→ Data to process:

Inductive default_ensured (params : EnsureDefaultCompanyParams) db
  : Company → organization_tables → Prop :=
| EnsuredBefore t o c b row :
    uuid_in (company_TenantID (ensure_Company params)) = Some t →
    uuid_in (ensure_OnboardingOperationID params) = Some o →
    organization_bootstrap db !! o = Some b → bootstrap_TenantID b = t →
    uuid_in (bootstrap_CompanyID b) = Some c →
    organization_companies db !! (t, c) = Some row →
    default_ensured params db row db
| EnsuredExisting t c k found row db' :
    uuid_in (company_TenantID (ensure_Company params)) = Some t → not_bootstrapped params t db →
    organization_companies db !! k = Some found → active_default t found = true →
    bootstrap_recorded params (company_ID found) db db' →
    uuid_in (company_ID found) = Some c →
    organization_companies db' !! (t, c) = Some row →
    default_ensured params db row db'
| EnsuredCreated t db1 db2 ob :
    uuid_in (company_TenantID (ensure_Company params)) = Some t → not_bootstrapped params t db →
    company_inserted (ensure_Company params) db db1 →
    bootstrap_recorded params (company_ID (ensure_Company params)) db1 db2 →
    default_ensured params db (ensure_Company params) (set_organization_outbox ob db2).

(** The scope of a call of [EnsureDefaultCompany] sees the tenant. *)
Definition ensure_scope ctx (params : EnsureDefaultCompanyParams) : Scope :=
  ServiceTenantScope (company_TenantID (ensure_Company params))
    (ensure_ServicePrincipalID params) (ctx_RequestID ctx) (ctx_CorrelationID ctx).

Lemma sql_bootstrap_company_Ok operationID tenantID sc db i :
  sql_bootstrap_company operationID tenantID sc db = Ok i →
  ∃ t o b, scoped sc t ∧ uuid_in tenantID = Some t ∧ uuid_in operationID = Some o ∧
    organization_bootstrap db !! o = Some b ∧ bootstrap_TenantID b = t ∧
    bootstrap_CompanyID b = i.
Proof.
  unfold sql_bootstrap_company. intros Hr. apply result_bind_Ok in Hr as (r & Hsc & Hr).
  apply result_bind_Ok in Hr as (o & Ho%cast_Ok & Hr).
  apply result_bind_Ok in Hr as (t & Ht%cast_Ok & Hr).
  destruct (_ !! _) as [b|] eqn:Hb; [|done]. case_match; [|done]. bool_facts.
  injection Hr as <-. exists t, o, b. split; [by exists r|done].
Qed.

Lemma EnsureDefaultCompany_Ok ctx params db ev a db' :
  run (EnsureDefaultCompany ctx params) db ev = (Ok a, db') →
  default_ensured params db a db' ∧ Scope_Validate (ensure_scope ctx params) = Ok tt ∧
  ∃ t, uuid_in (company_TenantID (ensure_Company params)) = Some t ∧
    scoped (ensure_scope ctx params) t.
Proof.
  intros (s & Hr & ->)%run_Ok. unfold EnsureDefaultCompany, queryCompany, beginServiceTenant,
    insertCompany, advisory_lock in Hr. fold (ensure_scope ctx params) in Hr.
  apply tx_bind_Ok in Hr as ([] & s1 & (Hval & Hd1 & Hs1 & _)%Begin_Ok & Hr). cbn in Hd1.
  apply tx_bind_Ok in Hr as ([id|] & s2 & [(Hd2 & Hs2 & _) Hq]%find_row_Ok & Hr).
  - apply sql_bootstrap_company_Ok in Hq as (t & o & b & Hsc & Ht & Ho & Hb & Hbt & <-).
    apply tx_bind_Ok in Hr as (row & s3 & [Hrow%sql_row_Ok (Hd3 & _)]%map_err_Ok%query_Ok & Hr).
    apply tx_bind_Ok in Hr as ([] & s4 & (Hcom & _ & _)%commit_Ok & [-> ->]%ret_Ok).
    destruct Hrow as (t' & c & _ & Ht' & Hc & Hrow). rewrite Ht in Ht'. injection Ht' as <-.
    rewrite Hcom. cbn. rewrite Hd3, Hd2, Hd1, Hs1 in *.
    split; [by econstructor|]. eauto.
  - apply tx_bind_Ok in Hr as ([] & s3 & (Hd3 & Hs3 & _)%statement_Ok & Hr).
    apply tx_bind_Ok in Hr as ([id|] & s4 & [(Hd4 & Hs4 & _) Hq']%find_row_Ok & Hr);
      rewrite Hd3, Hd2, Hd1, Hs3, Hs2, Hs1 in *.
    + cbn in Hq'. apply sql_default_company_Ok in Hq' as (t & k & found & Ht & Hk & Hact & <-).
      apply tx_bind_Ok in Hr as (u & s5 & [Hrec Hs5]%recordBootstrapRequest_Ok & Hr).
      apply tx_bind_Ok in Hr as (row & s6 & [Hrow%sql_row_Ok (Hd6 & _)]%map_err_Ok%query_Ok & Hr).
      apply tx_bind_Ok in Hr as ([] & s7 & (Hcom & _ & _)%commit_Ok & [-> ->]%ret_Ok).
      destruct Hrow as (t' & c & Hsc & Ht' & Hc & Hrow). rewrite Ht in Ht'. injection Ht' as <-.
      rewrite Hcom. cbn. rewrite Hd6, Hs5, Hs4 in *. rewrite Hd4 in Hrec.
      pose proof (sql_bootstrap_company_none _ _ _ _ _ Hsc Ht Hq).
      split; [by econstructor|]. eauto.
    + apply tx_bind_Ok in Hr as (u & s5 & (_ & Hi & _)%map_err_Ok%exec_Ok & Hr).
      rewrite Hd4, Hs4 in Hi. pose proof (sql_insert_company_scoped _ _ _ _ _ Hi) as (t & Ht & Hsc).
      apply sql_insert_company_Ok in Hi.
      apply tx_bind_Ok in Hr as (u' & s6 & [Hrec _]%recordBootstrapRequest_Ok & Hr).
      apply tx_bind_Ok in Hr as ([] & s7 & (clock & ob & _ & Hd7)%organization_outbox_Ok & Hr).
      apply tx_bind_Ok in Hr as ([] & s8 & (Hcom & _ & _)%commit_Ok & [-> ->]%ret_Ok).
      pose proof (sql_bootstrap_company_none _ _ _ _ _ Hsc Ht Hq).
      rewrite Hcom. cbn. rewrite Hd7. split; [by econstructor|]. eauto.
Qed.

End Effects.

→ Assigned task: Provide an exact copy of all the material.

→ Output of the exercise:
Inductive default_ensured (params : EnsureDefaultCompanyParams) db
  : Company → organization_tables → Prop :=
| EnsuredBefore t o c b row :
    uuid_in (company_TenantID (ensure_Company params)) = Some t →
    uuid_in (ensure_OnboardingOperationID params) = Some o →
    organization_bootstrap db !! o = Some b → bootstrap_TenantID b = t →
    uuid_in (bootstrap_CompanyID b) = Some c →
    organization_companies db !! (t, c) = Some row →
    default_ensured params db row db
| EnsuredExisting t c k found row db' :
    uuid_in (company_TenantID (ensure_Company params)) = Some t → not_bootstrapped params t db →
    organization_companies db !! k = Some found → active_default t found = true →
    bootstrap_recorded params (company_ID found) db db' →
    uuid_in (company_ID found) = Some c →
    organization_companies db' !! (t, c) = Some row →
    default_ensured params db row db'
| EnsuredCreated t db1 db2 ob :
    uuid_in (company_TenantID (ensure_Company params)) = Some t → not_bootstrapped params t db →
    company_inserted (ensure_Company params) db db1 →
    bootstrap_recorded params (company_ID (ensure_Company params)) db1 db2 →
    default_ensured params db (ensure_Company params) (set_organization_outbox ob db2).

(** The scope of a call of [EnsureDefaultCompany] sees the tenant. *)
Definition ensure_scope ctx (params : EnsureDefaultCompanyParams) : Scope :=
  ServiceTenantScope (company_TenantID (ensure_Company params))
    (ensure_ServicePrincipalID params) (ctx_RequestID ctx) (ctx_CorrelationID ctx).

Lemma sql_bootstrap_company_Ok operationID tenantID sc db i :
  sql_bootstrap_company operationID tenantID sc db = Ok i →
  ∃ t o b, scoped sc t ∧ uuid_in tenantID = Some t ∧ uuid_in operationID = Some o ∧
    organization_bootstrap db !! o = Some b ∧ bootstrap_TenantID b = t ∧
    bootstrap_CompanyID b = i.
Proof.
  unfold sql_bootstrap_company. intros Hr. apply result_bind_Ok in Hr as (r & Hsc & Hr).
  apply result_bind_Ok in Hr as (o & Ho%cast_Ok & Hr).
  apply result_bind_Ok in Hr as (t & Ht%cast_Ok & Hr).
  destruct (_ !! _) as [b|] eqn:Hb; [|done]. case_match; [|done]. bool_facts.
  injection Hr as <-. exists t, o, b. split; [by exists r|done].
Qed.

Lemma EnsureDefaultCompany_Ok ctx params db ev a db' :
  run (EnsureDefaultCompany ctx params) db ev = (Ok a, db') →
  default_ensured params db a db' ∧ Scope_Validate (ensure_scope ctx params) = Ok tt ∧
  ∃ t, uuid_in (company_TenantID (ensure_Company params)) = Some t ∧
    scoped (ensure_scope ctx params) t.
Proof.
  intros (s & Hr & ->)%run_Ok. unfold EnsureDefaultCompany, queryCompany, beginServiceTenant,
    insertCompany, advisory_lock in Hr. fold (ensure_scope ctx params) in Hr.
  apply tx_bind_Ok in Hr as ([] & s1 & (Hval & Hd1 & Hs1 & _)%Begin_Ok & Hr). cbn in Hd1.
  apply tx_bind_Ok in Hr as ([id|] & s2 & [(Hd2 & Hs2 & _) Hq]%find_row_Ok & Hr).
  - apply sql_bootstrap_company_Ok in Hq as (t & o & b & Hsc & Ht & Ho & Hb & Hbt & <-).
    apply tx_bind_Ok in Hr as (row & s3 & [Hrow%sql_row_Ok (Hd3 & _)]%map_err_Ok%query_Ok & Hr).
    apply tx_bind_Ok in Hr as ([] & s4 & (Hcom & _ & _)%commit_Ok & [-> ->]%ret_Ok).
    destruct Hrow as (t' & c & _ & Ht' & Hc & Hrow). rewrite Ht in Ht'. injection Ht' as <-.
    rewrite Hcom. cbn. rewrite Hd3, Hd2, Hd1, Hs1 in *.
    split; [by econstructor|]. eauto.
  - apply tx_bind_Ok in Hr as ([] & s3 & (Hd3 & Hs3 & _)%statement_Ok & Hr).
    apply tx_bind_Ok in Hr as ([id|] & s4 & [(Hd4 & Hs4 & _) Hq']%find_row_Ok & Hr);
      rewrite Hd3, Hd2, Hd1, Hs3, Hs2, Hs1 in *.
    + cbn in Hq'. apply sql_default_company_Ok in Hq' as (t & k & found & Ht & Hk & Hact & <-).
      apply tx_bind_Ok in Hr as (u & s5 & [Hrec Hs5]%recordBootstrapRequest_Ok & Hr).
      apply tx_bind_Ok in Hr as (row & s6 & [Hrow%sql_row_Ok (Hd6 & _)]%map_err_Ok%query_Ok & Hr).
      apply tx_bind_Ok in Hr as ([] & s7 & (Hcom & _ & _)%commit_Ok & [-> ->]%ret_Ok).
      destruct Hrow as (t' & c & Hsc & Ht' & Hc & Hrow). rewrite Ht in Ht'. injection Ht' as <-.
      rewrite Hcom. cbn. rewrite Hd6, Hs5, Hs4 in *. rewrite Hd4 in Hrec.
      pose proof (sql_bootstrap_company_none _ _ _ _ _ Hsc Ht Hq).
      split; [by econstructor|]. eauto.
    + apply tx_bind_Ok in Hr as (u & s5 & (_ & Hi & _)%map_err_Ok%exec_Ok & Hr).
      rewrite Hd4, Hs4 in Hi. pose proof (sql_insert_company_scoped _ _ _ _ _ Hi) as (t & Ht & Hsc).
      apply sql_insert_company_Ok in Hi.
      apply tx_bind_Ok in Hr as (u' & s6 & [Hrec _]%recordBootstrapRequest_Ok & Hr).
      apply tx_bind_Ok in Hr as ([] & s7 & (clock & ob & _ & Hd7)%organization_outbox_Ok & Hr).
      apply tx_bind_Ok in Hr as ([] & s8 & (Hcom & _ & _)%commit_Ok & [-> ->]%ret_Ok).
      pose proof (sql_bootstrap_company_none _ _ _ _ _ Hsc Ht Hq).
      rewrite Hcom. cbn. rewrite Hd7. split; [by econstructor|]. eauto.
Qed.

End Effects.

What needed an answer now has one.